Keywords: Obesity, Unacylated ghrelin, Insulin resistance
BACKGROUND
The prevalence of overweight and obesity has reached worldwide epidemic proportions due to increasingly pervasive obesogenic lifestyle modifications, with complex individual, social and multidisciplinary healthcare challenges (1–4). Among complications related to obesity, insulin resistance represents one of the most prevalent, leading to metabolic syndrome, type 2 diabetes and cardiovascular disease, therefore importantly contributing to high morbidity and mortality (5, 6). Excess nutrient intake and impaired nutrient utilization may contribute to the onset of obesity-associated insulin resistance, and related low-grade systemic inflammation is reported to play a relevant pathogenic role (5, 7, 8). Caloric restriction is therefore an effective therapeutic intervention to enhance insulin action, potentially involving lower inflammation. Mechanisms underlying beneficial metabolic effects of caloric restriction remain however only partly understood (9–11).
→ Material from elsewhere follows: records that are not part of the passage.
(* ===== verification/EsDecode.v ===== *)
(** EventStream messages and their decoder ([src/eventstream/decode.c],
    [priv_include/gg/eventstream/]).

    The decoder only reads its input, so a buffer is its contents; the
    unbounded [pos] pointer of a header iterator is the part of the packet it
    points at, and reading past the packet's end is [Stuck]. *)

From S2P Require Import Prelude Buffer Crc32.

(** ** Data ([types.h], [decode.h]) *)

(** [EVENTSTREAM_OTHER t]: a header value whose type tag is neither. *)
Inductive EventStreamHeaderValue :=
  | EVENTSTREAM_INT32 (int32 : Z)
  | EVENTSTREAM_STRING (string : bytes)
  | EVENTSTREAM_OTHER (type : Z).

(** The numeric value of the type tag. *)
Definition hv_type (v : EventStreamHeaderValue) : Z :=
  match v with
  | EVENTSTREAM_INT32 _ => 4
  | EVENTSTREAM_STRING _ => 7
  | EVENTSTREAM_OTHER t => t
  end.

Record EventStreamHeader := mkHeader { name : bytes; value : EventStreamHeaderValue }.

Record EventStreamHeaderIter := mkIter { count : Z; pos : bytes }.

Record EventStreamPrelude := mkPrelude { data_len : Z; headers_len : Z; crc : Z }.

Record EventStreamMessage := mkMessage { headers : EventStreamHeaderIter; payload : bytes }.

#[export] Instance EventStreamHeaderValue_eq_dec : EqDecision EventStreamHeaderValue.
Proof. solve_decision. Defined.
#[export] Instance EventStreamHeader_eq_dec : EqDecision EventStreamHeader.
Proof. solve_decision. Defined.

(** ** Reading *)

Definition read_be_uint32 (buf : bytes) : outcome Z :=
  _ ← gg_assert (zlen buf =? 4);
  b0 ← get (rd buf 0);
  b1 ← get (rd buf 1);
  b2 ← get (rd buf 2);
  b3 ← get (rd buf 3);
  Ok (Z.lor (Z.lor (Z.lor (Z.shiftl b0 24) (Z.shiftl b1 16)) (Z.shiftl b2 8)) b3).

Definition read_be_int32 (buf : bytes) : outcome Z :=
  _ ← gg_assert (zlen buf =? 4);
  v ← read_be_uint32 buf;
  Ok (swrap 32 v).

(** [(uint16_t) (buf[i] << 8) + buf[i + 1]], stored in a [uint16_t]. *)
Definition read_len16 (b0 b1 : Z) : Z := uwrap 16 (uwrap 16 (Z.shiftl b0 8) + b1).

(** A subtraction of [size_t]s. *)
Definition size_sub (a b : Z) : Z := uwrap 64 (a - b).

(** The buffer [{ .data = pos, .len = n }], whose bytes must exist. *)
Definition get_sub (n : Z) (pos : bytes) : outcome bytes :=
  if zlen pos <? n then Stuck else Ok (ztake n pos).

Definition eventstream_decode_prelude (buf : bytes) : outcome EventStreamPrelude :=
  if zlen buf <? 12 then Fail GG_ERR_RANGE else
  let crc := gg_update_crc 0 (gg_buffer_substr buf 0 8) in
  prelude_crc ← read_be_uint32 (gg_buffer_substr buf 8 12);
  if negb (crc =? prelude_crc) then Fail GG_ERR_PARSE else
  message_len ← read_be_uint32 (gg_buffer_substr buf 0 4);
  headers_len ← read_be_uint32 (gg_buffer_substr buf 4 8);
  if message_len <? 16 then Fail GG_ERR_PARSE else
  if message_len - 16 <? headers_len then Fail GG_ERR_PARSE else
  Ok (mkPrelude (message_len - 12) headers_len
        (gg_update_crc prelude_crc (gg_buffer_substr buf 8 12))).

(** Removes the next header from the buffer; returns the rest. *)
Definition take_header (headers_buf : bytes) : outcome bytes :=
  let len := zlen headers_buf in
  let pos := 0 in
  if size_sub len pos <? 1 then Fail GG_ERR_PARSE else
  header_name_len ← get (rd headers_buf pos);
  let pos := pos + 1 in
  if size_sub len pos <? header_name_len then Fail GG_ERR_PARSE else
  let pos := pos + header_name_len in
  if size_sub len pos <? 1 then Fail GG_ERR_PARSE else
  header_value_type ← get (rd headers_buf pos);
  let pos := pos + 1 in
  if header_value_type =? 4 then
    if size_sub len pos <? 4 then Fail GG_ERR_PARSE else
    Ok (gg_buffer_substr headers_buf (pos + 4) SIZE_MAX)
  else if header_value_type =? 7 then
    if size_sub len pos <? 2 then Fail GG_ERR_PARSE else
    b0 ← get (rd headers_buf pos);
    b1 ← get (rd headers_buf (pos + 1));
    let value_len := read_len16 b0 b1 in
    let pos := pos + 2 in
    if size_sub len pos <? value_len then Fail GG_ERR_PARSE else
    Ok (gg_buffer_substr headers_buf (pos + value_len) SIZE_MAX)
  else Fail GG_ERR_PARSE.

(** The loop of [count_headers]. *)
Fixpoint count_headers_loop (fuel : nat) (headers : bytes) (headers_count : Z) : outcome Z :=
  if 0 <? zlen headers then
    match fuel with
    | O => Stuck
    | S fuel =>
        headers ← take_header headers;
        count_headers_loop fuel headers (uwrap 32 (headers_count + 1))
    end
  else Ok headers_count.

Definition count_headers (headers_buf : bytes) : outcome Z :=
  count_headers_loop (length headers_buf) headers_buf 0.

(** [eventstream_header_next]: the advanced iterator and the header. *)
Definition eventstream_header_next (headers : EventStreamHeaderIter)
    : outcome (EventStreamHeaderIter * EventStreamHeader) :=
  if count headers <? 1 then Fail GG_ERR_RANGE else
  let pos := pos headers in
  header_name_len ← get (rd pos 0);
  let pos := zdrop 1 pos in
  header_name ← get_sub header_name_len pos;
  let pos := zdrop header_name_len pos in
  header_value_type ← get (rd pos 0);
  let pos := zdrop 1 pos in
  '(value, pos) ←
    (if header_value_type =? 4 then
       buf ← get_sub 4 pos;
       v ← read_be_int32 buf;
       Ok (EVENTSTREAM_INT32 v, zdrop 4 pos)
     else if header_value_type =? 7 then
       b0 ← get (rd pos 0);
       b1 ← get (rd pos 1);
       let str_len := read_len16 b0 b1 in
       let pos := zdrop 2 pos in
       s ← get_sub str_len pos;
       Ok (EVENTSTREAM_STRING s, zdrop str_len pos)
     else Stuck (* assert(false) *));
  Ok (mkIter (uwrap 32 (count headers - 1)) pos, mkHeader header_name value).

(** [while (eventstream_header_next(&iter, &header) == GG_ERR_OK)]: the
    headers the loop goes through. *)
Fixpoint header_list_loop (fuel : nat) (it : EventStreamHeaderIter)
    : outcome (list EventStreamHeader) :=
  match eventstream_header_next it with
  | Stuck => Stuck
  | Fail _ => Ok []
  | Ok (it', h) =>
      match fuel with
      | O => Stuck
      | S fuel => hs ← header_list_loop fuel it'; Ok (h :: hs)
      end
  end.

Definition header_list (it : EventStreamHeaderIter) : outcome (list EventStreamHeader) :=
  header_list_loop (Z.to_nat (count it)) it.

Definition eventstream_decode (prelude : EventStreamPrelude) (data_section : bytes)
    : outcome EventStreamMessage :=
  _ ← gg_assert (4 <=? zlen data_section);
  let len := zlen data_section in
  let crc := gg_update_crc (crc prelude) (gg_buffer_substr data_section 0 (len - 4)) in
  message_crc ← read_be_uint32 (gg_buffer_substr data_section (len - 4) len);
  if negb (crc =? message_crc) then Fail GG_ERR_PARSE else
  let headers_buf := gg_buffer_substr data_section 0 (headers_len prelude) in
  let payload := gg_buffer_substr data_section (headers_len prelude) (len - 4) in
  _ ← gg_assert (zlen headers_buf =? headers_len prelude);
  headers_count ← count_headers headers_buf;
  let header_iter := mkIter headers_count data_section in
  (* the loop that logs the headers *)
  _ ← header_list header_iter;
  Ok (mkMessage header_iter payload).
(** A packed object: ten bytes and the tag. *)
Lemma pack_layout v o :
  objval_ok v -> pack v = Some o -> exists bs t, zlen bs = 10 /\ o = bs ++ [type_tag t] /\ bytes_ok o.
Proof.
  intros Hv Ho. assert (forall w t, zlen w = 8 -> bytes_ok w -> exists bs t',
    zlen bs = 10 /\ tagged w t = bs ++ [type_tag t'] /\ bytes_ok (tagged w t)) as Hw.
  { intros w t Hl Hok. exists (w ++ [0; 0]), t. rewrite tagged_word by done.
    rewrite <- app_assoc. split; [zlen_lia|]. split; [done|].
    apply bytes_ok_app. split; [done|]. repeat constructor; try done; apply type_tag_byte. }
  assert (forall p l t, 0 <= l <= UINT16_MAX -> exists o',
    (src ← ptr_len p l; Some (tagged src t)) = Some o' /\
    exists bs t', zlen bs = 10 /\ o' = bs ++ [type_tag t'] /\ bytes_ok o') as Hp.
  { intros p l t Hl. rewrite ptr_len_eq by done. cbn [mbind option_bind]. eexists. split; [done|].
    exists (ptr_len_bytes p l), t. unfold ptr_len_bytes. rewrite tagged_ptr by done.
    rewrite <- app_assoc. split; [done|]. split; [done|]. rewrite !bytes_ok_app.
    split; [apply le_bytes_ok|]. split; [apply le_bytes_ok|]. repeat constructor; apply type_tag_byte. }
  destruct v as [|b|z|z|b|l|m]; simpl in Hv, Ho; simplify_eq.
  - exists (repeat 0 10), GG_TYPE_NULL. split_and!; [done|done|].
    apply (bool_decide_unpack _). by vm_compute.
  - exists ((if b then 1 else 0) :: repeat 0 9), GG_TYPE_BOOLEAN.
    split_and!; [done|done|]. destruct b; apply (bool_decide_unpack _); by vm_compute.
  - apply Hw; [done|apply le_bytes_ok].
  - apply Hw; [done|apply le_bytes_ok].
  - destruct (Hp (data b) (len b) GG_TYPE_BUF) as (o' & He & ?); [tauto|].
    unfold gg_obj_buf in Ho. rewrite He in Ho. by simplify_eq.
  - destruct (Hp (items l) (list_len l) GG_TYPE_LIST) as (o' & He & ?); [tauto|].
    unfold gg_obj_list in Ho. rewrite He in Ho. by simplify_eq.
  - destruct (Hp (pairs m) (map_len m) GG_TYPE_MAP) as (o' & He & ?); [tauto|].
    unfold gg_obj_map in Ho. rewrite He in Ho. by simplify_eq.
Qed.

Lemma pack_fits v : objval_ok v -> is_Some (pack v).
Proof.
  intros Hv. destruct v; simpl in *; eauto; unfold gg_obj_buf, gg_obj_list, gg_obj_map;
    rewrite ptr_len_eq by tauto; simpl; eauto.
Qed.

Lemma into_word w t :
  zlen w = 8 -> assert_type (tagged w t) t = Some tt /\ ztake 8 (tagged w t) = w /\
    gg_obj_type (tagged w t) = Some t.
Proof.
  intros Hl. rewrite tagged_word by done. rewrite app_assoc. split; [|split].
  - apply assert_type_last. zlen_lia.
  - rewrite <- app_assoc. by apply ztake_app_exact.
  - apply gg_obj_type_last. zlen_lia.
Qed.

Lemma into_ptr_len p l t :
  0 <= p <= SIZE_MAX -> 0 <= l <= UINT16_MAX ->
  let o := tagged (ptr_len_bytes p l) t in
  assert_type o t = Some tt /\ gg_obj_type o = Some t /\
  le_val (ztake 8 o) = p /\ le_val (ztake 2 (zdrop 8 o)) = l.
Proof.
  intros Hp Hl o. assert (o = ptr_len_bytes p l ++ [type_tag t]) as ->.
  { unfold o, ptr_len_bytes. by rewrite tagged_ptr, <- app_assoc by done. }
  split; [by apply assert_type_last|]. split; [by apply gg_obj_type_last|]. by apply ptr_len_read.
Qed.

Lemma unpack_pack v o : objval_ok v -> pack v = Some o -> unpack o = Some v.
Proof.
  intros Hv Ho. unfold unpack. destruct v as [|b|z|z|b|l|m]; simpl in Hv, Ho; simplify_eq.
  - done.
  - by destruct b.
  - unfold gg_obj_into_i64, gg_obj_i64.
    destruct (into_word (le_bytes 8 (uwrap 64 z)) GG_TYPE_I64 eq_refl) as (-> & -> & ->).
    cbn [mbind option_bind fmap option_fmap option_map]. rewrite le_val_bytes.
    + by rewrite swrap_uwrap_64.
    + by apply (uwrap_range 64).
  - unfold gg_obj_into_f64, gg_obj_f64.
    destruct (into_word (le_bytes 8 z) GG_TYPE_F64 eq_refl) as (-> & -> & ->).
    cbn [mbind option_bind fmap option_fmap option_map]. by rewrite le_val_bytes.
  - unfold gg_obj_buf in Ho. rewrite ptr_len_eq in Ho by tauto.
    cbn [mbind option_bind] in Ho. injection Ho as <-.
    destruct (into_ptr_len (data b) (len b) GG_TYPE_BUF) as (H1 & H2 & H3 & H4); [tauto..|].
    rewrite H2. cbn [mbind option_bind]. unfold gg_obj_into_buf.
    rewrite H1. cbn [mbind option_bind fmap option_fmap option_map]. rewrite H3, H4. by destruct b.
  - unfold gg_obj_list in Ho. rewrite ptr_len_eq in Ho by tauto.
    cbn [mbind option_bind] in Ho. injection Ho as <-.
    destruct (into_ptr_len (items l) (list_len l) GG_TYPE_LIST) as (H1 & H2 & H3 & H4); [tauto..|].
    rewrite H2. cbn [mbind option_bind]. unfold gg_obj_into_list.
    rewrite H1. cbn [mbind option_bind fmap option_fmap option_map]. rewrite H3, H4. by destruct l.
  - unfold gg_obj_map in Ho. rewrite ptr_len_eq in Ho by tauto.
    cbn [mbind option_bind] in Ho. injection Ho as <-.
    destruct (into_ptr_len (pairs m) (map_len m) GG_TYPE_MAP) as (H1 & H2 & H3 & H4); [tauto..|].
    rewrite H2. cbn [mbind option_bind]. unfold gg_obj_into_map.
    rewrite H1. cbn [mbind option_bind fmap option_fmap option_map]. rewrite H3, H4. by destruct m.
Qed.

(** Key-value pairs: the key's ten bytes, then the value. *)
Lemma gg_kv_layout key val :
  0 <= len key <= UINT16_MAX -> zlen val = 11 ->
  gg_kv key val = Some (ptr_len_bytes (data key) (len key) ++ val).
Proof.
  intros Hk Hv. unfold gg_kv, gg_kv_set_key. rewrite ptr_len_eq by done.
  cbn [mbind option_bind]. unfold patch at 1 2. rewrite zlen_ptr_len_bytes.
  change (ztake 0 (repeat 0 21)) with (@nil Z). change (zdrop (0 + 10) (repeat 0 21)) with (repeat 0 11).
  cbn [app]. rewrite ztake_app_exact by done. rewrite Hv.
  rewrite (zdrop_all (10 + 11)) by (unfold zlen; simpl; lia). by rewrite app_nil_r.
Qed.

Lemma gg_kv_set_key_layout key0 val key :
  zlen key0 = 10 -> 0 <= len key <= UINT16_MAX ->
  gg_kv_set_key (key0 ++ val) key = Some (ptr_len_bytes (data key) (len key) ++ val).
Proof.
  intros H0 Hk. unfold gg_kv_set_key. rewrite ptr_len_eq by done. cbn [mbind option_bind].
  unfold patch. rewrite zlen_ptr_len_bytes. by rewrite (zdrop_app_exact (0 + 10) key0 val) by (rewrite H0; done).
Qed.

Lemma gg_kv_key_layout key val :
  0 <= data key <= SIZE_MAX -> 0 <= len key <= UINT16_MAX ->
  gg_kv_key (ptr_len_bytes (data key) (len key) ++ val) = key.
Proof.
  intros Hd Hl. unfold gg_kv_key.
  destruct (ptr_len_read (data key) (len key) val Hd Hl) as [-> ->]. by destruct key.
Qed.

(** * Properties *)

(** Objects are packed without loss. Every value that fits (integers of
    64 bits, buffers, lists and maps of at most 65535 elements) is packed into
    eleven bytes, whose type and contents are read back; a longer length fails
    an assertion instead of being truncated. A pair gives back its key and
    value, also after its key is set. *)
Theorem object_pack_unpack (v : objval) (key key' : BufPtr) :
  objval_ok v -> objval_ok (VBuf key) -> objval_ok (VBuf key') ->
  exists o kv kv', pack v = Some o /\ zlen o = sizeof_GgObject /\ bytes_ok o /\ unpack o = Some v /\
    gg_kv key o = Some kv /\ zlen kv = sizeof_GgKV /\ gg_kv_key kv = key /\
    zdrop (gg_kv_val 0) kv = o /\
    gg_kv_set_key kv key' = Some kv' /\ gg_kv_key kv' = key' /\ zdrop (gg_kv_val 0) kv' = o /\
    (forall p n, UINT16_MAX < n -> gg_obj_buf (mkBuf p n) = None /\
      gg_obj_list (mkList p n) = None /\ gg_obj_map (mkMap p n) = None /\
      gg_kv_set_key kv (mkBuf p n) = None).
Proof.
  intros Hv Hk Hk'. simpl in Hk, Hk'. destruct Hk as [Hd Hl], Hk' as [Hd' Hl'].
  destruct (pack_fits v Hv) as [o Ho].
  destruct (pack_layout v o Hv Ho) as (bs & t & Hbs & Hlay & Hok).
  assert (zlen o = 11) as Hz by (rewrite Hlay; zlen_lia).
  exists o, (ptr_len_bytes (data key) (len key) ++ o), (ptr_len_bytes (data key') (len key') ++ o).
  split_and!; try done.
  - by eapply unpack_pack.
  - by apply gg_kv_layout.
  - rewrite zlen_app, Hz. done.
  - by apply gg_kv_key_layout.
  - by apply gg_kv_set_key_layout.
  - by apply gg_kv_key_layout.
  - intros p n Hn. unfold gg_obj_buf, gg_obj_list, gg_obj_map, gg_kv_set_key, ptr_len. simpl.
    assert (n <=? UINT16_MAX = false) as -> by (apply Z.leb_gt; lia). done.
Qed.

Lemma object_pack_unpack_witness :
  exists o kv kv', pack (VMap (mkMap 4096 7)) = Some o /\ zlen o = sizeof_GgObject /\ bytes_ok o /\
    unpack o = Some (VMap (mkMap 4096 7)) /\
    gg_kv (mkBuf 512 3) o = Some kv /\ zlen kv = sizeof_GgKV /\ gg_kv_key kv = mkBuf 512 3 /\
    zdrop (gg_kv_val 0) kv = o /\
    gg_kv_set_key kv (mkBuf 9 1) = Some kv' /\ gg_kv_key kv' = mkBuf 9 1 /\
    zdrop (gg_kv_val 0) kv' = o /\
    (forall p n, UINT16_MAX < n -> gg_obj_buf (mkBuf p n) = None /\
      gg_obj_list (mkList p n) = None /\ gg_obj_map (mkMap p n) = None /\
      gg_kv_set_key kv (mkBuf p n) = None).
Proof.
  apply object_pack_unpack; simpl; unfold SIZE_MAX, UINT16_MAX; lia.
Defined.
The unacylated form (UnAG) of the orexigenic hormone acylated ghrelin (AG) is an emerging modulator of intermediate metabolism (12–18) and its metabolic effects include improvement of whole-body insulin action in lean and obese rodents (14, 19). UnAG activities appear to be mediated at least in part by increments in skeletal muscle insulin signalling activation (13, 14) through reduced mitochondrial and tissue reactive oxygen species generation and inflammation (13, 14). Consistent with these findings we recently demonstrated that total and unacylated but not acylated hormone are associated with and predict whole-body insulin action in general population cohorts (12). Also importantly we previously showed that obesity is characterized by changes in circulating ghrelin profile (20–22) with reduction of total and unacylated forms and preserved AG; altered ghrelin profile was also interestingly associated with reduced whole-body insulin action (12, 21). At the opposite extreme of the nutritional spectrum anorexia nervosa and malnutrition at large are commonly associated with high total circulating ghrelin (15, 23, 24).
The characterization of the role of UnAG on the modulation of insulin sensitivity in obesity might therefore potentially contribute to identify new clinically relevant therapeutic strategies and targets to counteract obesity-associated insulin resistance (14, 21). However, mechanisms regulating circulating UnAG and plasma ghrelin profile remain largely unknown. Potential changes in circulating UnAG following changes in dietary intake also remain largely to be defined, and no information is currently available for the potential of caloric restriction and weight loss on circulating ghrelin profile.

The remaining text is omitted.